Born To Die may be remembered more for the hype surrounding its arrival than the actual material it contains. The album’s standout track (by a mile), “Video Games,” reminds us why we started talking about LDR in the first place. The girl has talent and possesses a sultry, throwback voice that sets her apart from almost every other pop singer out there. The haunting chord progressions and fluttering harps drive “Video Games” like a slow, haunting funeral march, and Del Rey’s voice is retroactively seductive. The song’s lyrics which illustrate a girl who is somehow excited (or is it resigned?) to spend the rest of her life with a seemingly unmotivated slob, are striking in their contradictions. “Video Games” showcases LDR in her best elements; slow, brooding songs seem to be her forte.
With that said, the rest of Born To Die simply doesn’t measure up to the album’s lead single. It seems that the success of “Video Games” caught Del Rey off guard and she was subsequently forced to craft an album around that to announce herself as a pop star. Unfortunately, LDR is no Lady Gaga or Rihanna. Her tone is too melancholy to get anyone dancing and her more upbeat tracks, like “Off To The Races,” “National Anthem” and “Carmen” sound forced and contrived. Del Rey often tries to jump into a higher octave and crank out breathy pop vocals in the vein of a Madonna or Britney Spears, but it’s a disappointment every time when compared to the pleasant timbre of her lower register.
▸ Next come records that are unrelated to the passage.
(* ===== verification/_CoqProject ===== *)
-Q . S2P
Prelude.v
Qt.v
World.v
Crypto.v
Reference.v
CryptoTheorems.v
ReplayGuard.v
ReplayTheorems.v
Server.v
Scenario.v
ServerLemmas.v
ServerFrame.v
ServerStream.v
ServerInvariant.v
ServerPairing.v
ServerLifecycle.v
ServerAuth.v
ServerHistory.v
ServerSession.v
ServerProgress.v
ServerReplies.v
Protocol.v
ServerRefinement.v
ServerPromises.v
Pam.v
PamTheorems.v
Credential.v
MainWindow.v
PairingDialog.v
Desktop.v
Program.v
Com.v
ComTheorems.v
Daemon.v
DaemonTheorems.v
DaemonRuns.v
DaemonPairing.v
Login.v
DaemonScenario.v
CrossService.v
DaemonMain.v
WindowsLogin.v
Mobile.v
MobileTheorems.v
MobileSession.v
MobileScenario.v
MobileAsync.v
MobileTasks.v
Proximity.v
Definition x25519SharedSecret (privateKey peerPublicKey : QByteArray)
    : M World (QByteArray * option QString) :=
  if negb (length privateKey =? 32) || negb (length peerPublicKey =? 32) then
    mret ([], setError (QStringLiteral "X25519 keys must be 32 bytes"))
  else
    local ← new OPKEY (evp_pkey_new_raw_private_key EVP_PKEY_X25519 privateKey);
    peer ← new OPKEY (evp_pkey_new_raw_public_key EVP_PKEY_X25519 peerPublicKey);
    context ← (if is_some local
               then k ← deref_pkey local; new OPKEY_CTX (evp_pkey_ctx_new k)
               else mret None : M World (option positive));
    let secret := Uninitialized 32 in
    ok ← and_then (is_some context && is_some peer)
           (succeeds (pkey_ctx_call (no_output evp_pkey_derive_init) context));
    ok ← and_then ok
           (k ← deref_pkey peer;
            succeeds (pkey_ctx_call (no_output (λ c, evp_pkey_derive_set_peer c k)) context));
    derived ← (if ok : bool then
                 r ← pkey_ctx_call evp_pkey_derive context;
                 match r with
                 | None => mret None
                 | Some raw => secret ← defined (buf_write secret 0 raw); mret (Some secret)
                 end
               else mret None : M World (option QByteArray));
    dispose context ;;
    dispose peer ;;
    dispose local ;;
    match derived with
    | None => mret ([], setError (QStringLiteral "X25519 shared secret derivation failed"))
    | Some secret => mret (secret, None)
    end.

Definition encryptAes256Gcm (key nonce plaintext associatedData : QByteArray)
    : M World (GcmCiphertext * option QString) :=
  if negb (length key =? 32) || isEmpty nonce then
    mret (mkGcmCiphertext [] [],
          setError (QStringLiteral "AES-256-GCM requires a 32-byte key and nonce"))
  else
    context ← new OCIPHER_CTX evp_cipher_ctx_new;
    let result := Uninitialized (length plaintext + 16) in
    ok ← and_then (is_some context)
           (succeeds (cipher_call (no_output evp_encrypt_init_cipher) context));
    ok ← and_then ok
           (k ← defined (read_ptr aes256_key_length key);
            iv ← defined (read_ptr gcm_default_iv_length nonce);
            succeeds (cipher_call (no_output (λ c, evp_encrypt_init_key c k iv)) context));
    ok ← (if ok && negb (isEmpty associatedData)
          then succeeds (cipher_call (no_output (λ c, evp_encrypt_update_aad c associatedData)) context)
          else mret ok);
    '(ok, result, total) ←
      (if ok && negb (isEmpty plaintext) then
         r ← cipher_call (λ c, evp_encrypt_update c plaintext) context;
         match r with
         | Some out => result ← defined (buf_write result 0 out); mret (true, result, length out)
         | None => mret (false, result, 0)
         end
       else mret (ok, result, 0));
    '(ok, result, total) ←
      (if ok : bool then
         r ← cipher_call evp_encrypt_final context;
         match r with
         | Some out =>
             result ← defined (buf_write result total out); mret (true, result, total + length out)
         | None => mret (false, result, total)
         end
       else mret (ok, result, total));
    '(ok, tag) ←
      (if ok : bool then
         r ← cipher_call evp_ctrl_get_tag context;
         match r with
         | Some t => tag ← defined (buf_write (Uninitialized 16) 0 t); mret (true, tag)
         | None => mret (false, Uninitialized 16)
         end
       else mret (ok, Uninitialized 16));
    dispose context ;;
    if negb ok
    then mret (mkGcmCiphertext [] [], setError (QStringLiteral "AES-256-GCM encryption failed"))
    else mret (mkGcmCiphertext (resize total result) tag, None).
(* ===== verification/ReplayGuard.v ===== *)
(** * crypto::ReplayGuard (src/core/crypto.cpp, crypto.hpp)

    The guard remembers [nonce + decimal timestamp] tokens and forgets all of
    them when more than a minute has passed since the last cleanup.  The
    freshness test runs before the mutex is taken, the rest under it; the two
    parts are separate definitions so that concurrent callers can be
    interleaved. *)
From stdpp Require Import base gmap sets list strings.
From Stdlib Require Import ZArith Lia.
From S2P Require Import Prelude Qt World Crypto Reference CryptoTheorems.

Record ReplayGuard : Type := mkReplayGuard { seen_ : gset QByteArray; lastCleanup_ : Z }.

Definition initial_guard : ReplayGuard := mkReplayGuard ∅ 0.

Section Accept.
Context `{Q : QtCore} `{O : OpenSSL}.

(** [nonce + QByteArray::number(timestamp)] *)
Definition token (nonce : QByteArray) (timestamp : Z) : QByteArray := nonce ++ number timestamp.

(** The guard after the cleanup test of [accept] at the clock reading [now]. *)
Definition cleanup (g : ReplayGuard) (now age : Z) : ReplayGuard :=
  if bool_decide (age > 60)%Z then mkReplayGuard ∅ now else g.

(** The part of [accept] that holds the mutex. *)
Definition accept_locked (g : ReplayGuard) (nonce : QByteArray) (timestamp : Z)
    : M World (bool * ReplayGuard) :=
  now ← currentSecsSinceEpoch;
  age ← defined (checked 64 (now - lastCleanup_ g));
  let g := cleanup g now age in
  let t := token nonce timestamp in
  if bool_decide (t ∈ seen_ g) then mret (false, g)
  else mret (true, mkReplayGuard ({[t]} ∪ seen_ g) (lastCleanup_ g)).

(** [isFreshTimestamp(timestamp)] with its default argument, the current time. *)
Definition isFreshTimestamp_now (timestamp : Z) : M World bool :=
  now ← currentSecsSinceEpoch; defined (isFreshTimestamp timestamp now).

(** The test that runs before the mutex is taken. *)
Definition accept_precheck (nonce : QByteArray) (timestamp : Z) : M World bool :=
  if isEmpty nonce then mret false else isFreshTimestamp_now timestamp.

Definition accept (g : ReplayGuard) (nonce : QByteArray) (timestamp : Z)
    : M World (bool * ReplayGuard) :=
  fresh ← accept_precheck nonce timestamp;
  if negb fresh then mret (false, g) else accept_locked g nonce timestamp.
End Accept.

(** ** Runs *)

Section Runs.
Context `{Q : QtCore} `{O : OpenSSL}.
Implicit Types (w : World) (g : ReplayGuard).

(** The clock moved on by [n] readings. *)
Definition advance (n : nat) (w : World) : World := set_clock_reads (λ k, n + k) w.

Definition reading (w : World) (n : nat) : Z := clock w (clock_reads w + n).

Lemma currentSecsSinceEpoch_run w :
  currentSecsSinceEpoch w = Some (reading w 0, advance 1 w).
Proof. unfold reading. by rewrite Nat.add_0_r. Qed.

Lemma reading_advance w n k : reading (advance n w) k = reading w (n + k).
Proof. unfold reading. simpl. f_equal. lia. Qed.

Lemma advance_0 w : advance 0 w = w.
Proof. by destruct w. Qed.

Lemma advance_advance n k w : advance n (advance k w) = advance (n + k) w.
Proof. unfold advance, set_clock_reads. simpl. by rewrite Nat.add_assoc. Qed.

(** What [accept_locked] does at the clock reading [now]. *)
Definition locked_result g nonce timestamp (now : Z) : bool * ReplayGuard :=
  let g := cleanup g now (now - lastCleanup_ g) in
  if bool_decide (token nonce timestamp ∈ seen_ g) then (false, g)
  else (true, mkReplayGuard ({[token nonce timestamp]} ∪ seen_ g) (lastCleanup_ g)).

(** The decision in [locked_result]. *)
Lemma locked_accepts g nonce timestamp now b g' :
  (b, g') = locked_result g nonce timestamp now →
  b = bool_decide (token nonce timestamp ∉ seen_ g ∨ (now - lastCleanup_ g > 60)%Z).
Proof.
  unfold locked_result, cleanup.
  destruct (bool_decide (now - lastCleanup_ g > 60)%Z) eqn:Ea; simpl.
  - apply bool_decide_eq_true in Ea. rewrite bool_decide_false by set_solver.
    intros [= -> ->]. symmetry. apply bool_decide_true. by right.
  - apply bool_decide_eq_false in Ea. case_bool_decide as Hin; intros [= -> ->]; symmetry.
    + apply bool_decide_false. tauto.
    + apply bool_decide_true. by left.
Qed.

Lemma accept_locked_run g nonce timestamp w :
  in_range 64 (reading w 0 - lastCleanup_ g) →
  accept_locked g nonce timestamp w =
    Some (locked_result g nonce timestamp (reading w 0), advance 1 w).
Proof.
  intros Hr. unfold accept_locked, locked_result.
  rewrite (bind_run _ _ _ _ _ (currentSecsSinceEpoch_run w)).
  rewrite checked_in by done. unfold defined, mbind, M_bind. simpl. by case_bool_decide.
Qed.

Lemma accept_locked_inv g nonce timestamp w r w' :
  accept_locked g nonce timestamp w = Some (r, w') →
  r = locked_result g nonce timestamp (reading w 0) ∧ w' = advance 1 w.
Proof.
  intros H. destruct (decide (in_range 64 (reading w 0 - lastCleanup_ g))) as [Hr|Hr].
  - rewrite accept_locked_run in H by done. by simplify_eq.
  - unfold accept_locked in H. rewrite (bind_run _ _ _ _ _ (currentSecsSinceEpoch_run w)) in H.
    unfold checked in H. by rewrite decide_False in H.
Qed.

Lemma accept_precheck_run nonce timestamp w :
  nonce ≠ [] →
  accept_precheck nonce timestamp w =
    (λ b, (b, advance 1 w)) <$> isFreshTimestamp timestamp (reading w 0).
Proof.
  intros Hn. unfold accept_precheck, isFreshTimestamp_now. apply isEmpty_false in Hn as ->.
  rewrite (bind_run _ _ _ _ _ (currentSecsSinceEpoch_run w)). unfold defined.
  by destruct (isFreshTimestamp _ _).
Qed.

(** Every defined outcome of [accept]. *)
Lemma accept_inv g nonce timestamp w b g' w' :
  accept g nonce timestamp w = Some ((b, g'), w') →
  (nonce = [] ∧ b = false ∧ g' = g ∧ w' = w) ∨
  (nonce ≠ [] ∧ isFreshTimestamp timestamp (reading w 0) = Some false ∧
     b = false ∧ g' = g ∧ w' = advance 1 w) ∨
  (nonce ≠ [] ∧ isFreshTimestamp timestamp (reading w 0) = Some true ∧
     (b, g') = locked_result g nonce timestamp (reading w 1) ∧ w' = advance 2 w).
Proof.
  unfold accept. intros (fresh & w1 & Hp & H)%M_bind_Some.
  destruct (decide (nonce = [])) as [->|Hn].
  - left. unfold accept_precheck in Hp. simpl in Hp. unfold mret, M_ret in *. by simplify_eq/=.
  - right. rewrite accept_precheck_run in Hp by done.
    destruct (isFreshTimestamp timestamp (reading w 0)) as [[]|] eqn:Ef; simplify_eq/=.
    + right. apply accept_locked_inv in H as [Hr ->].
      rewrite reading_advance, advance_advance in *. done.
    + left. unfold mret, M_ret in H. by simplify_eq.
Qed.

Lemma accept_run g nonce timestamp w :
  nonce ≠ [] → (Z.abs (timestamp - reading w 0) <= 30)%Z →
  in_range 64 (reading w 1 - lastCleanup_ g) →
  accept g nonce timestamp w =
    Some (locked_result g nonce timestamp (reading w 1), advance 2 w).
Proof.
  intros Hn Hf Hr. unfold accept. apply isFreshTimestamp_true in Hf.
  rewrite (bind_run _ _ w true (advance 1 w)) by (by rewrite accept_precheck_run, Hf). simpl.
  rewrite accept_locked_run; rewrite reading_advance; [|done].
  by rewrite advance_advance.
Qed.
End Runs.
The biggest drawback of Born To Die is its exhausting length. The album’s second half is mostly filler, and it’s hard to imagine that anyone besides an LDR diehard will ever make it through all 15 songs more than once. Del Rey’s themes of dealing with newfound fame are well established in the first eight tracks, and everything after that point is largely superfluous.
There’s no doubt that Lana Del Rey has arrived—but after listening to Born To Die, I’m left wondering how long it will last. You could argue that the buzz that has built up in the past seven months was more exciting than the album’s release now that the rest of her songs are out there. In my opinion, the way LDR responds with her next batch of material will be the most interesting part of the ride.